When I was about a third of my way into the book, I was not sure why I was reading it. It seemed to have no tangible theme, too many characters and a primarily depressing story (if you could call it a story). It was as if the author picked up reams of paper and just wrote what came to his mind, letting the events and narrative flow which ever way they chose to. It was not until Mr. Biswas started tasting “victories” that I got hooked. Victories is a big word, for what were primarily small satisfactions in life - a small job, a good comeback, an occasional acknowledgement, an intelligent son, temporary privacy. These inconsequential satisfactions, in an intricate net of inconsequential emotions from inconsequential people in an elaborate yet equally inconsequential family define the few moments of joy in Mr. Biswas’ life. And the theme of the book seemed to emerge.
Mr. Biswas lives his short life, struggling for a sense of self and place. He is constantly being pulled down, not by an evil villain, not by a calamity of nature, not by a debilitating disease. He struggles against the real horrors of life, its inconsequential realness, its uncontrollable meandering, its invincible boredom. He fights. The fights he puts up are spirited. He loses some. He wins some. He laughs, he cries, he is elated, he is depressed, and yet he never gives in. He is a hero who fought grinding, never-ending battles which really did not win him anything, but at the same time won him the only thing he could hope for in his condition. A purpose. A goal. Something to look forward to. Something to live for. The beauty of the story and the writing is its truthfulness. It brings out the extraordinary in ordinary man’s ordinary life. One puts down the book with a sense of calm and understanding that is comparable to one you draw from a book on philosophy. “A House for Mr Biswas” is a strangely satisfying read that grows on you as you delve deeper into Mohun Biswas’s travails, and leaves you with an almost involved attachment to him, his family and his life.

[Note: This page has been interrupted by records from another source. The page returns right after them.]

(* ===== verification/Log.v ===== *)
(** * The write-ahead log (log.c)

    [lstate C] is [struct log] over a block cache [C]; the functions are those
    of log.c in the same order.  A lock-protected section runs atomically; the
    [wakeup] calls made are recorded in [lg_wakes]. *)

From stdpp Require Import base numbers option list gmap strings.
From S2P Require Import Prelude Bytes Block.
Local Open Scope Z_scope.

(** ** The super block (fs.h, readsb of fs.c) *)

Record superblock := mkSb {
  sb_size : Z;
  sb_nblocks : Z;
  sb_ninodes : Z;
  sb_nlog : Z
}.

Definition sb_decode (d : bytes) : superblock :=
  mkSb (get32 d 0) (get32 d 4) (get32 d 8) (get32 d 12).

Definition readsb {S} `{!BlockIO S} (dev : Z) : kM S superblock :=
  bp ← bread dev 1;
  sb ← gets (λ s, sb_decode (buf_data s bp));
  _ ← brelse bp;
  mret sb.

Module Log.

(** ** Data *)

Record lstate (C : Type) := mkLog {
  lg_start : Z;
  lg_size : Z;
  lg_outstanding : Z;
  lg_committing : bool;
  lg_dev : Z;
  lh_n : Z;
  lh_sector : list Z;
  lg_wakes : list chan;
  lg_cache : C
}.
Arguments mkLog {C} _ _ _ _ _ _ _ _ _.
Arguments lg_start {C} _. Arguments lg_size {C} _. Arguments lg_outstanding {C} _.
Arguments lg_committing {C} _. Arguments lg_dev {C} _. Arguments lh_n {C} _.
Arguments lh_sector {C} _. Arguments lg_wakes {C} _. Arguments lg_cache {C} _.

(** [sizeof(struct logheader)]: [n] and [LOGSIZE] sector numbers. *)
Definition sizeof_logheader : Z := 4 + 4 * LOGSIZE.

Section log.
Context {C : Type} `{!BlockIO C}.
Implicit Types s : lstate C.

Definition set_cache (c : C) (s : lstate C) : lstate C :=
  mkLog (lg_start s) (lg_size s) (lg_outstanding s) (lg_committing s) (lg_dev s)
    (lh_n s) (lh_sector s) (lg_wakes s) c.
Definition set_lh (n : Z) (sec : list Z) (s : lstate C) : lstate C :=
  mkLog (lg_start s) (lg_size s) (lg_outstanding s) (lg_committing s) (lg_dev s)
    n sec (lg_wakes s) (lg_cache s).
Definition set_outstanding (o : Z) (s : lstate C) : lstate C :=
  mkLog (lg_start s) (lg_size s) o (lg_committing s) (lg_dev s)
    (lh_n s) (lh_sector s) (lg_wakes s) (lg_cache s).
Definition set_committing (b : bool) (s : lstate C) : lstate C :=
  mkLog (lg_start s) (lg_size s) (lg_outstanding s) b (lg_dev s)
    (lh_n s) (lh_sector s) (lg_wakes s) (lg_cache s).
Definition set_geometry (start size dev : Z) (s : lstate C) : lstate C :=
  mkLog start size (lg_outstanding s) (lg_committing s) dev
    (lh_n s) (lh_sector s) (lg_wakes s) (lg_cache s).
Definition log_wakeup (s : lstate C) : lstate C :=
  mkLog (lg_start s) (lg_size s) (lg_outstanding s) (lg_committing s) (lg_dev s)
    (lh_n s) (lh_sector s) (lg_wakes s ++ [ChLog]) (lg_cache s).

(** Operations of the cache, on the log's state. *)
Definition lift {A} (m : kM C A) : kM (lstate C) A := zoom lg_cache set_cache m.

#[export] Instance log_block_ops : BlockIO (lstate C) := {|
  bread dev n := lift (bread dev n);
  bwrite b := lift (bwrite b);
  brelse b := lift (brelse b);
  buf_data s b := buf_data (lg_cache s) b;
  buf_sector s b := buf_sector (lg_cache s) b;
  set_buf_data b d s := set_cache (set_buf_data b d (lg_cache s)) s;
  set_buf_dirty b s := set_cache (set_buf_dirty b (lg_cache s)) s
|}.

(** ** The on-disk header: [n] at offset 0, [sector[i]] at [4 + 4 * i] *)

Definition hdr_n (d : bytes) : Z := i32 (get32 d 0).
Definition hdr_sector (d : bytes) (i : nat) : Z := i32 (get32 d (4 + 4 * i)).

(** [for (i = 0; i < n; i++) hb->sector[i] = sec[i]] into the header block. *)
Fixpoint hdr_fill (n i : nat) (sec : list Z) (d : bytes) : bytes :=
  match n with
  | O => d
  | S n' => hdr_fill n' (S i) sec (put32 d (4 + 4 * i) (sec !!! i))
  end.

(** ** log.c *)

Definition install_trans : kM (lstate C) unit :=
  n ← gets lh_n;
  kfor (Z.to_nat n) 0 (λ tail,
    s ← kget;
    lbuf ← bread (lg_dev s) (u32 (lg_start s + tail + 1));
    dbuf ← bread (lg_dev s) (u32 (lh_sector s !!! Z.to_nat tail));
    _ ← modify (λ s, set_buf_data dbuf (buf_data s lbuf) s);
    _ ← bwrite dbuf;
    _ ← brelse lbuf;
    brelse dbuf).

(** A store to [log.lh.sector[i]], which has [LOGSIZE] elements. *)
Definition store_sector (i : nat) (v : Z) : kM (lstate C) unit :=
  s ← kget;
  if decide (i < length (lh_sector s))%nat
  then modify (λ s, set_lh (lh_n s) (<[i := v]> (lh_sector s)) s)
  else panic "log.lh.sector: index out of bounds".

Definition read_head : kM (lstate C) unit :=
  s ← kget;
  buf ← bread (lg_dev s) (u32 (lg_start s));
  lh ← gets (λ s, buf_data s buf);
  _ ← modify (λ s, set_lh (hdr_n lh) (lh_sector s) s);
  _ ← kfor (Z.to_nat (hdr_n lh)) 0 (λ i, store_sector (Z.to_nat i) (hdr_sector lh (Z.to_nat i)));
  brelse buf.

Definition write_head : kM (lstate C) unit :=
  s ← kget;
  buf ← bread (lg_dev s) (u32 (lg_start s));
  _ ← modify (λ s, set_buf_data buf (put32 (buf_data s buf) 0 (lh_n s)) s);
  _ ← modify (λ s, set_buf_data buf
        (hdr_fill (Z.to_nat (lh_n s)) 0 (lh_sector s) (buf_data s buf)) s);
  _ ← bwrite buf;
  brelse buf.

Definition recover_from_log : kM (lstate C) unit :=
  _ ← read_head;
  _ ← install_trans;
  _ ← modify (λ s, set_lh 0 (lh_sector s) s);
  write_head.

Definition initlog : kM (lstate C) unit :=
  if BSIZE <=? sizeof_logheader then panic "initlog: too big logheader"
  else
    sb ← readsb ROOTDEV;
    _ ← modify (set_geometry (i32 (sb_size sb - sb_nlog sb)) (i32 (sb_nlog sb)) ROOTDEV);
    recover_from_log.

(** One pass of the loop of begin_op: [sleep] means the process waits on
    [&log] and, when woken, runs the loop again. *)
Definition begin_op : kM (lstate C) unit :=
  s ← kget;
  if lg_committing s then sleep_on ChLog
  else if LOGSIZE <? lh_n s + (lg_outstanding s + 1) * MAXOPBLOCKS then sleep_on ChLog
  else modify (λ s, set_outstanding (lg_outstanding s + 1) s).

Definition write_log : kM (lstate C) unit :=
  n ← gets lh_n;
  kfor (Z.to_nat n) 0 (λ tail,
    s ← kget;
    to ← bread (lg_dev s) (u32 (lg_start s + tail + 1));
    from ← bread (lg_dev s) (u32 (lh_sector s !!! Z.to_nat tail));
    _ ← modify (λ s, set_buf_data to (buf_data s from) s);
    _ ← bwrite to;
    _ ← brelse from;
    brelse to).

Definition commit : kM (lstate C) unit :=
  n ← gets lh_n;
  if 0 <? n then
    _ ← write_log;
    _ ← write_head;
    _ ← install_trans;
    _ ← modify (λ s, set_lh 0 (lh_sector s) s);
    write_head
  else mret tt.

(** The two critical sections of end_op, before and after [commit]. *)
Definition end_op_enter : kM (lstate C) bool :=
  _ ← modify (λ s, set_outstanding (lg_outstanding s - 1) s);
  s ← kget;
  if lg_committing s then panic "log.committing"
  else if lg_outstanding s =? 0 then
    _ ← modify (set_committing true);
    mret true
  else
    _ ← modify log_wakeup;
    mret false.

Definition end_op_leave : kM (lstate C) unit :=
  _ ← modify (set_committing false);
  modify log_wakeup.

Definition end_op : kM (lstate C) unit :=
  do_commit ← end_op_enter;
  if (do_commit : bool) then
    _ ← commit;
    end_op_leave
  else mret tt.

(** [for (i = 0; i < log.lh.n; i++) if (log.lh.sector[i] == sector) break]. *)
Fixpoint log_index (n i : nat) (sec : list Z) (sector : Z) : nat :=
  match n with
  | O => i
  | S n' => if sec !!! i =? sector then i else log_index n' (S i) sec sector
  end.

Definition log_write (b : nat) : kM (lstate C) unit :=
  s ← kget;
  if (LOGSIZE <=? lh_n s) || (lg_size s - 1 <=? lh_n s) then panic "too big a transaction"
  else if lg_outstanding s <? 1 then panic "log_write outside of trans"
  else
    let i := log_index (Z.to_nat (lh_n s)) 0 (lh_sector s) (i32 (buf_sector s b)) in
    _ ← store_sector i (i32 (buf_sector s b));
    _ ← kif (Z.of_nat i =? lh_n s) (modify (λ s, set_lh (lh_n s + 1) (lh_sector s) s));
    modify (set_buf_dirty b).

End log.

End Log.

V. S. Naipaul writes with a thin layer of believable humour protecting the characters and the readers from the insane helplessness of certain situations. The descriptions of the various regions of the J-shaped tiny island of Trinidad that Mr. Biswas spends his entire life in, the dialect, the social structure, the family structure and the life of a Hindu family Mr. Biswas marries into is expertly intertwined with the story. The strength of this book is the author’s ability to truthfully represent the seemingly purposeless life of a man, and yet bring out the the purpose in his life and that of every human being.